Agora outra coisa que surgiu, uma NBE M5 16 esta intercalando as luzes do sinal, e não esta dando LAN, se eu trocar o CI Atheros AR8032-B sei que resolve a parte de não estar dando lan mas e essa parte de intercalar as luzes alguém sabe o que pode ser?

Enviado via SM-G800H usando UnderLinux App

----------


## rubem

Quando tem CI queimado tem tudo que é coisa biruta acontecendo, led que acende sem cabo plugado, SSID aparecento e sumindo, enfim, não tem como fazer teste no resto do circuito enquanto tem 1 circuito integrado danificado.


Geralmente eles criam curto interno, isso derruba a tensão do VRM, com tensão baixa o resto do circuito pode resetar toda hora, ou resetar no meio do boot e talvez até corromper dado na ram, então ficar ligando equipamento que está com algum componente com problema pode até piorar tudo, corromper o firmware por manter equipto ligado com curto, de modo que reseta antes do fim do boot (Pessoal que quebra tela de notebook faz muito essa cagada, fica ligando, desliga a força quando nâo vê a imagem na tela, corrompe o sistema operacional por pura bobeira).

Depois de trocado o CI ethernet, talvez precise reenviar o firmware, mas com rede funcionando isso é mais fácil.

----------


## geanverdi

Troquei o AR8032 e deu lan, mas continuou intercalando as luzes de sinal, como nesta foto, acende duas daí apaga e ja acende as outras duas e assim fica.. A NBE 16 até responde ping mas daí não acessa.

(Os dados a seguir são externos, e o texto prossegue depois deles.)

Section ThreadInfo.
Context {P : Posix}.

Definition set_fakeTLS (b : bool) (s : tls) : tls :=
  Tls (once_control s) b (eh_key s) (keys s) (slots s) (keys_made s) (callocs s).
Definition set_slots (m : gmap (tid * Z) Z) (s : tls) : tls :=
  Tls (once_control s) (fakeTLS s) (eh_key s) (keys s) m (keys_made s) (callocs s).

(** ** pthreads *)
Definition pthread_key_create : comp tls unit := fun s =>
  match new_key (keys_made s) with
  | Some k => Ok tt (Tls (once_control s) (fakeTLS s) k ({[k]} ∪ keys s) (slots s) (S (keys_made s)) (callocs s))
  | None => Ok tt (Tls (once_control s) (fakeTLS s) (eh_key s) (keys s) (slots s) (S (keys_made s)) (callocs s))
  end.

Definition pthread_setspecific (t : tid) (v : Z) : comp tls unit := fun s =>
  Ok tt (if bool_decide (eh_key s ∈ keys s) && set_ok t then set_slots (<[(t, eh_key s) := v]> (slots s)) s else s).

Definition pthread_getspecific (t : tid) : comp tls Z :=
  gets (fun s => if bool_decide (eh_key s ∈ keys s) then default 0 (slots s !! (t, eh_key s)) else 0).

Definition calloc_info : comp tls Z := fun s =>
  Ok (default 0 (calloc_at (callocs s)))
     (Tls (once_control s) (fakeTLS s) (eh_key s) (keys s) (slots s) (keys_made s) (S (callocs s))).

(** ** exception.cc *)
Definition init_key (t : tid) : comp tls unit :=
  if negb have_key_create || negb have_setspecific || negb have_getspecific then modify (set_fakeTLS true)
  else
    pthread_key_create;;
    pthread_setspecific t 0x42;;
    v ← pthread_getspecific t;
    modify (set_fakeTLS (negb (v =? 0x42)));;
    pthread_setspecific t 0.

(** True for an error, as the code tests it *)
Definition pthread_once (t : tid) : comp tls bool := fun s =>
  if once_ok then
    if once_control s then Ok false s
    else (init_key t;; mret false) (Tls true (fakeTLS s) (eh_key s) (keys s) (slots s) (keys_made s) (callocs s))
  else Ok true s.

Definition thread_info (t : tid) : comp tls Z :=
  failed_once ← (if negb have_once then mret true else pthread_once t);
  (if (failed_once : bool) then modify (set_fakeTLS true) else mret tt);;
  fake ← gets fakeTLS;
  if (fake : bool) then mret singleThreadInfo
  else
    info ← pthread_getspecific t;
    if info =? 0 then
      info ← calloc_info;
      pthread_setspecific t info;;
      mret info
    else mret info.

Definition thread_info_fast (t : tid) : comp tls Z :=
  fake ← gets fakeTLS;
  if (fake : bool) then mret singleThreadInfo else pthread_getspecific t.

(** The address of [globals], which comes [sizeof] of the members before it
    after the start *)
Definition offsetof_globals : Z := 40.

Definition __cxa_get_globals (t : tid) : comp tls Z := info ← thread_info t; mret (info + offsetof_globals).
Definition __cxa_get_globals_fast (t : tid) : comp tls Z := info ← thread_info_fast t; mret (info + offsetof_globals).
(** ** What threads get *)

(** When the process starts; [others] are the keys of its other libraries. *)
Definition start (others : gset Z) (values : gmap (tid * Z) Z) : tls := Tls false false 0 others values 0 0.

Definition tls_works : Prop :=
  (have_key_create && have_setspecific && have_getspecific && have_once && once_ok) = true.

(** [k] is our key; [m] says which [calloc] made the information a thread has
    in its slot. *)
Record ready (k : Z) (m : gmap tid nat) (s : tls) : Prop := {
  rd_once : once_control s = true;
  rd_tls : fakeTLS s = false;
  rd_key : eh_key s = k;
  rd_made : k ∈ keys s;
  rd_slot : forall t, default 0 (slots s !! (t, k)) =
    match m !! t with Some j => default 0 (calloc_at j) | None => 0 end;
  rd_old : forall t j, m !! t = Some j -> (j < callocs s)%nat /\ set_ok t = true;
  rd_inj : forall t u j, m !! t = Some j -> m !! u = Some j -> t = u;
}.

Lemma setspecific_ready k m s t v : ready k m s ->
  pthread_setspecific t v s = Ok tt (if set_ok t then set_slots (<[(t, k) := v]> (slots s)) s else s).
Proof. intros []. unfold pthread_setspecific. subst k. by rewrite bool_decide_true. Qed.

Lemma getspecific_ready k m s t : ready k m s ->
  pthread_getspecific t s = Ok (match m !! t with Some j => default 0 (calloc_at j) | None => 0 end) s.
Proof. intros []. unfold pthread_getspecific, gets. subst k. rewrite bool_decide_true by done. by rewrite rd_slot0. Qed.

Lemma once_done k m s t : tls_works -> ready k m s ->
  (if negb have_once then mret true else pthread_once t) s = Ok false s.
Proof.
  intros Hw []. unfold tls_works in Hw. rewrite !andb_true_iff in Hw. destruct Hw as [[_ Ho] Hok].
  rewrite Ho. cbn. unfold pthread_once. by rewrite Hok, rd_once0.
Qed.

Context (Hcalloc : forall n, exists a, calloc_at n = Some a /\ 0 < a).
Context (Hfresh : forall n n', calloc_at n = calloc_at n' -> n = n').

Definition info_at (n : nat) : Z := default 0 (calloc_at n).

Lemma info_positive n : 0 < info_at n.
Proof using Hcalloc. unfold info_at. by destruct (Hcalloc n) as (a & -> & ?). Qed.

Lemma info_inj n n' : info_at n = info_at n' -> n = n'.
Proof using Hcalloc Hfresh.
  unfold info_at. intros H. apply Hfresh. destruct (Hcalloc n) as (a & Ha & _), (Hcalloc n') as (a' & Ha' & _).
  rewrite Ha, Ha' in *. cbn in H. by subst.
Qed.

(** One call: the information in the slot, or new information, in the slot if
    the slot can be set *)
Lemma thread_info_ready k m s t : tls_works -> ready k m s ->
  exists j m' s', thread_info t s = Ok (info_at j) s' /\ ready k m' s' /\ (callocs s <= callocs s')%nat /\
    (m !! t = Some j /\ m' = m \/
     m !! t = None /\ j = callocs s /\ (j < callocs s')%nat /\ m' = if set_ok t then <[t := j]> m else m).
Proof using Hcalloc Hfresh.
  intros Hw Hr. unfold thread_info. erewrite bind_Ok by (by eapply once_done). cbn beta iota. run1.
  rewrite (bind_Ok _ _ s false s) by (unfold gets; by rewrite (rd_tls _ _ _ Hr)). cbn iota.
  erewrite bind_Ok by (by eapply getspecific_ready). destruct (m !! t) as [j|] eqn:Hm.
  - pose proof (info_positive j). unfold info_at in *. rewrite (proj2 (Z.eqb_neq _ 0)) by lia.
    exists j, m, s. by split; [|split; [|split; [lia|left]]].
  - cbn. run1. set (s1 := Tls _ _ _ _ _ _ _).
    assert (ready k m s1) as Hr1.
    { destruct Hr as [? ? ? ? ? Hold ?]. constructor; try done. intros u j Hu. destruct (Hold u j Hu). cbn. split; [lia|done]. }
    erewrite bind_Ok by (by eapply setspecific_ready). eexists (callocs s), _, _. split; [reflexivity|].
    split; [|split; [|right; split; [done|]; split; [done|]; split; [|reflexivity]]]; cbn.
    2, 3: by destruct (set_ok t); cbn; lia.
    destruct (set_ok t) eqn:Hok; [|done]. destruct Hr1 as [? ? ? ? Hslot Hold Hinj]. constructor; try done.
    + intros u. cbn. destruct (decide (u = t)) as [->|Hne]; [by rewrite !lookup_insert_eq|].
      rewrite !lookup_insert_ne by congruence. apply Hslot.
    + intros u j Hu. cbn. destruct (decide (u = t)) as [->|Hne].
      * rewrite lookup_insert_eq in Hu. injection Hu as <-. split; [lia|done].
      * rewrite lookup_insert_ne in Hu by done. by apply Hold.
    + intros u v j Hu Hv. assert (forall w, m !! w = Some (callocs s) -> False) as Hnew.
      { intros w Hw'. destruct Hr as [_ _ _ _ _ Hold' _]. destruct (Hold' _ _ Hw'). lia. }
      revert Hu Hv. rewrite !lookup_insert_Some. intros [[<- <-]|[_ Hu]] [[<- E]|[_ Hv]]; [done|..].
      * by destruct (Hnew v).
      * subst. by destruct (Hnew u).
      * by eapply Hinj.
Qed.
(** What is known of the results [ps] of calls by the threads [ts] between
    two states *)
Record given (m : gmap tid nat) (s : tls) (ts : list tid) (ps : list Z) (m' : gmap tid nat) (s' : tls) : Prop := {
  gv_length : length ps = length ts;
  gv_grows : m ⊆ m' /\ (callocs s <= callocs s')%nat;
  gv_each : forall i t p, ts !! i = Some t -> ps !! i = Some p -> exists j, p = info_at j /\
    (m !! t = Some j \/ m !! t = None /\ (callocs s <= j)%nat) /\ (set_ok t = true -> m' !! t = Some j);
  gv_distinct : forall i j t u p, (i < j)%nat -> ts !! i = Some t -> ts !! j = Some u ->
    ps !! i = Some p -> ps !! j = Some p -> t = u /\ set_ok t = true;
}.

Lemma run_ready k m s ts : tls_works -> ready k m s ->
  exists ps m' s', mapM thread_info ts s = Ok ps s' /\ ready k m' s' /\ given m s ts ps m' s'.
Proof using Hcalloc Hfresh.
  intros Hw. revert m s. induction ts as [|t ts IH]; intros m s Hr.
  { exists [], m, s. split; [done|]. split; [done|]. constructor; [done|done|..]; by intros []. }
  destruct (thread_info_ready k m s t Hw Hr) as (j & m1 & s1 & H1 & Hr1 & Hle & Hj).
  destruct (IH m1 s1 Hr1) as (ps & m' & s' & Hrun & Hr' & [Hlen [Hsub Hle'] Heach Hdist]).
  assert (m ⊆ m1) as Hsub1.
  { destruct Hj as [[_ ->]|(Hn & _ & _ & ->)]; [done|]. destruct (set_ok t); [|done]. by apply insert_subseteq. }
  assert (forall u, m1 !! u = None -> m !! u = None) as Hnone.
  { intros u Hu. by eapply lookup_weaken_None. }
  exists (info_at j :: ps), m', s'. split; [|split; [done|constructor]].
  - cbn [mapM]. erewrite bind_Ok by exact H1. by erewrite bind_Ok by exact Hrun.
  - cbn. by f_equal.
  - split; [by etrans | lia].
  - intros [|i] u p Hu Hp; cbn in Hu, Hp.
    + injection Hu as <-. injection Hp as <-. exists j. split; [done|]. split.
      * destruct Hj as [[Hm _]|(Hm & -> & _)]; auto.
      * intros Hok. eapply lookup_weaken; [|exact Hsub]. destruct Hj as [[Hm ->]|(_ & _ & _ & ->)]; [done|].
        rewrite Hok. apply lookup_insert_eq.
    + destruct (Heach _ _ _ Hu Hp) as (j' & -> & Hcase & Hset). exists j'. split; [done|]. split; [|done].
      destruct Hcase as [Hm1|[Hm1 Hge]]; [|right; split; [by apply Hnone | lia]].
      destruct Hj as [[_ ->]|(Hn & -> & _ & ->)]; [by left|]. destruct (set_ok t); [|by left].
      apply lookup_insert_Some in Hm1 as [[<- <-]|[_ Hm1]]; [by right | by left].
  - intros [|i] [|j'] u v p Hlt Hu Hv Hp Hq; [lia| |lia|cbn in *; eapply (Hdist i j'); eauto; lia].
    cbn in Hu, Hv, Hp, Hq. injection Hu as <-. injection Hp as <-.
    destruct (Heach _ _ _ Hv Hq) as (j2 & E & Hcase & _). apply info_inj in E as <-.
    destruct Hcase as [Hm1|[Hm1 Hge]].
    + destruct Hj as [[Hm ->]|(Hm & -> & _ & ->)].
      * split; [by eapply (rd_inj _ _ _ Hr) | by eapply (rd_old _ _ _ Hr)].
      * destruct (set_ok t) eqn:Hok; [apply lookup_insert_Some in Hm1 as [[<- _]|[_ Hm1]]; [done|]|];
          destruct (rd_old _ _ _ Hr _ _ Hm1); lia.
    + destruct Hj as [[Hm Hm']|(Hm & -> & Hlt' & _)]; [|lia]. subst m1.
      destruct (rd_old _ _ _ Hr _ _ Hm); lia.
Qed.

Enviado via SM-G800H usando UnderLinux App

----------


## rubem

Depois da troca, tentou o reset tradicional, ligando ele com reset apertado? (Pra entrar no modo onde pode receber firmware via TFTP2 digamos)

Se nem ping responde, então tem firmware morto, ou o chipset principal com problema.

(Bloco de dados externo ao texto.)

(** * SEC 8-K extraction pipeline: chunking, evidence location, rule
      extraction and validation

    A shallow embedding of the pipeline's core functions
    ([chunkText] of the chunker, [findEvidence], [parseMoneyToUSD] and the
    relationship and cross-field sections of [run] in extract-manual.js,
    [checkField] of the evidence validator), with the properties the
    specification states about them.  The second part of each half embeds
    the code around these functions ([cleanText], [saveChunks] and
    [loadChunks], [formatAccession], [detectEventKind],
    [extractCompanyName], the context window, further fields and the hard
    constraints of [run], [countFields] of the report), with properties
    read off the code, over a declarative semantics of the patterns
    ([Matches], [Captures]) that the matcher is proved sound for.

    JavaScript strings are sequences of UTF-16 code units.  This
    development represents a string as a [list ascii]: code units in the
    range 0..255.  Integers that the code indexes strings with are [Z];
    IEEE-754 doubles are [spec_float] at precision 53.

    The validator reads chunk files through [path.join] (module [Path])
    and a file system that is a function from paths to what they name.
    [Date.parse] is that of Node for strings of the date-only form; what
    it returns for other strings is a parameter of the definitions that
    depend on it. *)

From Stdlib Require Import ZArith Lia List Bool Ascii String.
From Stdlib Require Import Floats.SpecFloat.
From stdpp Require Import base tactics option list gmap strings sorting.

Local Open Scope Z_scope.

(* ===================================================================== *)
(** * JavaScript strings *)
(* ===================================================================== *)

Module JS.

Definition jsstring := list ascii.

(** A string literal. *)
Definition str (s : string) : jsstring := list_ascii_of_string s.

(** [s.length] *)
Definition len (s : jsstring) : Z := Z.of_nat (length s).

(** Relative index of [String.prototype.slice]: a negative argument counts
    from the end, and the result is clamped to [0, len]. *)
Definition rel_index (n i : Z) : Z :=
  if i <? 0 then Z.max (n + i) 0 else Z.min i n.

(** [s.slice(from, to)] *)
Definition slice (s : jsstring) (from to : Z) : jsstring :=
  let f := rel_index (len s) from in
  let t := rel_index (len s) to in
  take (Z.to_nat (t - f)) (drop (Z.to_nat f) s).

(** ** Character classes of ECMAScript, on code units below 256 *)

Definition code (c : ascii) : N := N_of_ascii c.

Definition in_range (lo hi : N) (c : ascii) : bool :=
  ((lo <=? code c) && (code c <=? hi))%N.

(** [WhiteSpace] and [LineTerminator]: TAB, LF, VT, FF, CR, SP, NBSP.
    This is the set of [\s] and the set that [trim] removes. *)
Definition isWhiteSpace (c : ascii) : bool :=
  in_range 9 13 c || (code c =? 32)%N || (code c =? 160)%N.

Definition isLineTerminator (c : ascii) : bool :=
  (code c =? 10)%N || (code c =? 13)%N.

Definition isDigit (c : ascii) : bool := in_range 48 57 c.

(** [\w]: [A-Za-z0-9_] *)
Definition isWordChar (c : ascii) : bool :=
  in_range 65 90 c || in_range 97 122 c || isDigit c || (code c =? 95)%N.

(** Case mappings of single code units (ASCII and Latin-1 letters). *)
Definition isUpper (c : ascii) : bool :=
  in_range 65 90 c || (in_range 192 222 c && negb (code c =? 215)%N).

Definition isLower (c : ascii) : bool :=
  in_range 97 122 c || (in_range 224 254 c && negb (code c =? 247)%N).

Definition toLowerChar (c : ascii) : ascii :=
  if isUpper c then ascii_of_N (code c + 32) else c.

Definition toUpperChar (c : ascii) : ascii :=
  if isLower c then ascii_of_N (code c - 32) else c.

(** [s.toLowerCase()] *)
Definition toLowerCase (s : jsstring) : jsstring := map toLowerChar s.

(** ** Trimming *)

Fixpoint trimStart (s : jsstring) : jsstring :=
  match s with
  | c :: s' => if isWhiteSpace c then trimStart s' else s
  | [] => []
  end.

Definition trimEnd (s : jsstring) : jsstring := rev (trimStart (rev s)).

(** [s.trim()] *)
Definition trim (s : jsstring) : jsstring := trimEnd (trimStart s).

(** ** Searching *)

Fixpoint startsWith (s sub : jsstring) : bool :=
  match sub, s with
  | [], _ => true
  | c :: sub', d :: s' => if Ascii.eqb c d then startsWith s' sub' else false
  | _ :: _, [] => false
  end.

(** [s.endsWith(sub)] *)
Definition endsWith (s sub : jsstring) : bool := startsWith (rev s) (rev sub).

(** The first position at or after [i] where [sub] occurs in [s]. *)
Fixpoint indexOf_from (s sub : jsstring) (i : nat) : option nat :=
  if startsWith s sub then Some i
  else match s with
       | [] => None
       | _ :: s' => indexOf_from s' sub (S i)
       end.

(** [s.indexOf(sub)]: the first position, or -1 *)
Definition indexOf (s sub : jsstring) : Z :=
  match indexOf_from s sub 0 with
  | Some i => Z.of_nat i
  | None => -1
  end.

(** [sub] occurs in [s] as a contiguous substring. *)
Definition substring_of (sub s : jsstring) : Prop :=
  exists pre post, s = pre ++ sub ++ post.

(** [s.includes(sub)] *)
Definition includes (s sub : jsstring) : bool :=
  match indexOf_from s sub 0 with Some _ => true | None => false end.

(** [s.split(/\s+/)]: the pieces between maximal runs of white space.  A
    run at the start or at the end gives an empty first or last piece; the
    empty string gives one empty piece. *)
Fixpoint split_ws_aux (s cur : jsstring) (inws : bool) : list jsstring :=
  match s with
  | [] => [cur]
  | c :: s' =>
      if isWhiteSpace c then
        if inws then split_ws_aux s' [] true
        else cur :: split_ws_aux s' [] true
      else split_ws_aux s' (cur ++ [c]) false
  end.

Definition split_ws (s : jsstring) : list jsstring := split_ws_aux s [] false.

(** The number of words of [s]: its maximal runs of characters that are
    not white space. *)
Fixpoint countWords_aux (s : jsstring) (inword : bool) : Z :=
  match s with
  | [] => 0
  | c :: s' =>
      if isWhiteSpace c then countWords_aux s' false
      else (if inword then 0 else 1) + countWords_aux s' true
  end.

Definition countWords (s : jsstring) : Z := countWords_aux s false.

(** A string that is empty or ends with a character that is not white
    space. *)
Definition endsClean (s : jsstring) : Prop :=
  match last s with
  | Some c => isWhiteSpace c = false
  | None => True
  end.

(** Removal of every code unit of a class: [s.replace(/[...]/g, '')]. *)
Definition removeAll (p : ascii -> bool) (s : jsstring) : jsstring :=
  List.filter (fun c => negb (p c)) s.

End JS.

(* ===================================================================== *)
(** * Regular expressions *)
(* ===================================================================== *)

(** The backtracking semantics of ECMAScript patterns (ECMA-262, section
    22.2.2), for the constructs the pipeline's patterns use.  A matcher
    takes the current position, the captures and a continuation, and
    returns the first success in priority order. *)

Module Regex.
Import JS.

(** Members of a character class. *)
Inductive citem :=
| CChar (c : ascii)             (* a single character *)
| CRange (lo hi : ascii)        (* lo-hi *)
| CSpace                        (* \s *)
| CDigit                        (* \d *)
| CWord.                        (* \w *)

Inductive regex :=
| Eps                                        (* empty pattern *)
| Chr (c : ascii)                            (* literal character *)
| Any                                        (* . *)
| Class (neg : bool) (items : list citem)    (* [...] and [^...] *)
| Seq (r1 r2 : regex)
| Alt (r1 r2 : regex)                        (* r1|r2 *)
| Rep (r : regex) (lo : nat) (hi : option nat) (greedy : bool)
                                             (* r{lo,hi}, r{lo,hi}? *)
| Group (i : nat) (r : regex)                (* i-th capturing group *)
| WordB                                      (* \b *)
| Bol                                        (* ^ *)
| Eol.                                       (* $ *)

(** Position in the input: the character before it, what is left, and the
    index. *)
Record mstate := mkState { prev : option ascii; rest : jsstring; pos : nat }.

(** Captures, most recent first. *)
Definition caps := list (nat * jsstring).

Definition capture (cs : caps) (i : nat) : option jsstring :=
  snd <$> List.find (fun p => Nat.eqb (fst p) i) cs.

Definition clear (inner : list nat) (cs : caps) : caps :=
  List.filter (fun p => negb (existsb (Nat.eqb (fst p)) inner)) cs.

(** [Canonicalize]: with the [i] flag characters are compared by their
    upper-case mapping. *)
Definition canon (ic : bool) (c : ascii) : ascii :=
  if ic then toUpperChar c else c.

Definition char_eqb (c d : ascii) : bool := (code c =? code d)%N.

Definition citem_mem (it : citem) (c : ascii) : bool :=
  match it with
  | CChar d => char_eqb d c
  | CRange lo hi => in_range (code lo) (code hi) c
  | CSpace => isWhiteSpace c
  | CDigit => isDigit c
  | CWord => isWordChar c
  end.

(** [c] is in the class when some member has the same canonical form; the
    members with the canonical form of [c] are its two case variants. *)
Definition class_mem (ic : bool) (items : list citem) (c : ascii) : bool :=
  existsb (fun it =>
             citem_mem it c ||
             (ic && (citem_mem it (toUpperChar c) ||
                     citem_mem it (toLowerChar (toUpperChar c))))) items.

Antes de trocar o chipset seria bom tentar acesso a ele via serial/ttl, os pinos pra esse acesso vão direto pro chipset. Seria bom testar isso porque o problema também poderia ser na memória flash, o CI que tem a Rom, queimar eles sempre queimaram em outros UBNT então também deve queimar as vezes nas NBE.
(Sem falar que tem a venda. Pra mim se tem a venda é porque queima)

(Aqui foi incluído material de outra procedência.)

(** * Bill-rate update of the planned matrix

    A shallow embedding of [update_bill_rate]
    (planMatrix-billRate-Update/function_app.py): the labor-category table
    supplies new bill rates, which are merged into the planned matrix on the
    five key columns [person.key], [project.key], [laborCategory.name],
    [beginDate] and [endDate].

    A DataFrame is a list of rows; a row is a record of its cells.  A pandas
    statement [df[c] = f(df[c])] is a pass over the rows that rewrites column
    [c]; a pass that raises leaves through the handler's [except] clause.

    Blob storage is outside the embedding: the handler takes the two tables
    as [read_csv_from_blob] returned them, the labor-category table with its
    columns already renamed, and returns its response together with the
    table it hands to [write_csv_to_blob], if any. *)

From Stdlib Require Import ZArith QArith List String Ascii Bool Lia Permutation.
Import ListNotations.
Open Scope string_scope.
Open Scope list_scope.
Open Scope Z_scope.

Set Implicit Arguments.

(** ** Values *)

(** A float64 cell.  [NaN] is pandas' missing value of a float column.  The
    other values are ordered numbers: a finite value is held exactly, the
    infinities bound them.  The program only compares and selects floats
    (group-wise [max], [combine_first]) and never computes with them;
    rounding to float64 is monotone, so it commutes with both. *)
Inductive float : Type :=
  | NaN
  | NegInf
  | Fin (q : Q)
  | PosInf.

(** [a < b] on floats; every comparison with [NaN] is false. *)
Definition float_ltb (a b : float) : bool :=
  match a, b with
  | NaN, _ | _, NaN => false
  | NegInf, NegInf => false
  | NegInf, _ => true
  | _, NegInf => false
  | PosInf, _ => false
  | Fin _, PosInf => true
  | Fin x, Fin y => negb (Qle_bool y x)
  end.

(** [a <= b] on floats that are not [NaN]. *)
Definition float_leb (a b : float) : bool :=
  match a, b with
  | NaN, _ | _, NaN => false
  | _, _ => negb (float_ltb b a)
  end.

(** [pd.isna] on a float cell. *)
Definition isna (x : float) : bool :=
  match x with NaN => true | _ => false end.

(** A cell of an identifier column as [read_csv] left it: missing, an
    integer-valued number, or any other content (a text, or a number with a
    fractional part), held as its text. *)
Inductive cell : Type :=
  | CNull
  | CInt (z : Z)
  | CStr (s : string).

(** A [datetime64[ns]] cell: [None] is [NaT], [Some t] counts the
    nanoseconds since the epoch. *)
Definition Timestamp : Type := option Z.

(** ** Exceptions *)

(** What the conversions of the handler raise. *)
Inductive exn : Type :=
  | IntCastError (c : cell)             (* astype("Int64") on a cell that is no integer *)
  | MalformedRateError (s : string)     (* astype(float): could not convert string to float *)
  | DateParseError (s : string).        (* to_datetime: unknown datetime string format *)

Inductive result (A : Type) : Type :=
  | Ok (a : A)
  | Raise (e : exn).
Arguments Ok {A} a.
Arguments Raise {A} e.

Definition bind {A B} (m : result A) (k : A -> result B) : result B :=
  match m with
  | Ok a => k a
  | Raise e => Raise e
  end.

Declare Scope result_scope.
Delimit Scope result_scope with result.
Notation "x <- m ;; k" := (bind m (fun x => k))
  (at level 61, m at next level, right associativity) : result_scope.
Open Scope result_scope.

(** A pass over a column: the first cell that raises ends it. *)
Fixpoint mapM {A B} (f : A -> result B) (l : list A) : result (list B) :=
  match l with
  | [] => Ok []
  | a :: l' => b <- f a ;; bs <- mapM f l' ;; Ok (b :: bs)
  end.

(** ** Rows *)

(** A row of either table: the five key columns, the rate column ([billRate]
    in the planned matrix, [new_billRate] in the labor-category table) and the
    remaining columns.  The types of the converted columns are parameters:
    a conversion changes the type of its column and nothing else. *)
Record Row (P J B E V X : Type) : Type := mkRow {
  person_key : P;
  project_key : J;
  laborCategory_name : option string;
  beginDate : B;
  endDate : E;
  rate : V;
  rest : X
}.

(** planned_matrix.csv as read: [billRate] is a float column, the other
    columns are carried along as text. *)
Definition RawPlanned : Type :=
  Row cell cell (option string) (option string) float (list string).

(** Labor Category.csv as read and renamed: [new_billRate] is still the text
    of its cell. *)
Definition RawLabor : Type :=
  Row cell cell (option string) (option string) (option string) unit.

(** After the conversions: [Int64] keys (with [<NA>]), timestamps (with
    [NaT]), float rates. *)
Definition Planned : Type :=
  Row (option Z) (option Z) Timestamp Timestamp float (list string).
Definition Labor : Type :=
  Row (option Z) (option Z) Timestamp Timestamp float unit.

Definition billRate {P J B E X} (r : Row P J B E float X) : float := rate r.
Definition new_billRate {P J B E V} (r : Row P J B E V unit) : V := rate r.

(** [df[c] = f(df[c])], one definition per column. *)
Definition assign_person_key {P P' J B E V X} (f : P -> result P')
    (df : list (Row P J B E V X)) : result (list (Row P' J B E V X)) :=
  mapM (fun r => v <- f (person_key r) ;;
                 Ok (mkRow v (project_key r) (laborCategory_name r)
                           (beginDate r) (endDate r) (rate r) (rest r))) df.

Definition assign_project_key {P J J' B E V X} (f : J -> result J')
    (df : list (Row P J B E V X)) : result (list (Row P J' B E V X)) :=
  mapM (fun r => v <- f (project_key r) ;;
                 Ok (mkRow (person_key r) v (laborCategory_name r)
                           (beginDate r) (endDate r) (rate r) (rest r))) df.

Em caso de raio, realmente os CI's mais sensíveis a ESD a meu ver seriam o de ethernet, a Rom, e o amplificador de saída (Que, quando queima, gera sinal baixo saindo da CPE).

(E se achar que isso é muito trabalho, bom... eletrônicas tem esse trabalho em qualquer TV, troca e testa meia duzias de componentes pra fazer a fonte armar, depois vai verificando circuito de trama, oscilador do flyback, talvez um microcontrolador que troca canal e cia, as vezes acontecia de ter problema em 3 ou 4 estágios no mesmo aparelho, eram horas mexendo pra ligar a fonte, depois mais uma horas pra arrumar o circuito de alta tensão, depois achava um varicap com erro impedindo sintonia de canal, e depois no final descobria que um CI que leria os dados do controle remoto estava pifado. Alias... estou reparando um server assim agora, a fonte não ligava, reparei, mas... a placa-mãe não está ligando nem com outra fonte, e pra não perder mais tempo fui testar os HD's noutro micro e 1 deles está batendo cabeça, ou seja, se fosse fazer toda a sequencia (Fonte > Placa-mãe) eu descobriria só lá no finalzinho um problema até mais grave (Dado perdido), na verdade essas manutenções não me incomoda, o que incomoda é ter que explicar pra cliente leigo, que acha que o produto é um todo e não entende as partes internas)

----------


## rubem

Ah, e tenta enviar o firmware via TFTP mesmo sem ping respondendo, não custa nada:
https://help.ubnt.com/hc/en-us/artic...mware-recovery

Duvido que sem ping isso funcione, mas é grátis.

----------


## geanverdi

Ping está respondendo amigo, apenas não esta acessando..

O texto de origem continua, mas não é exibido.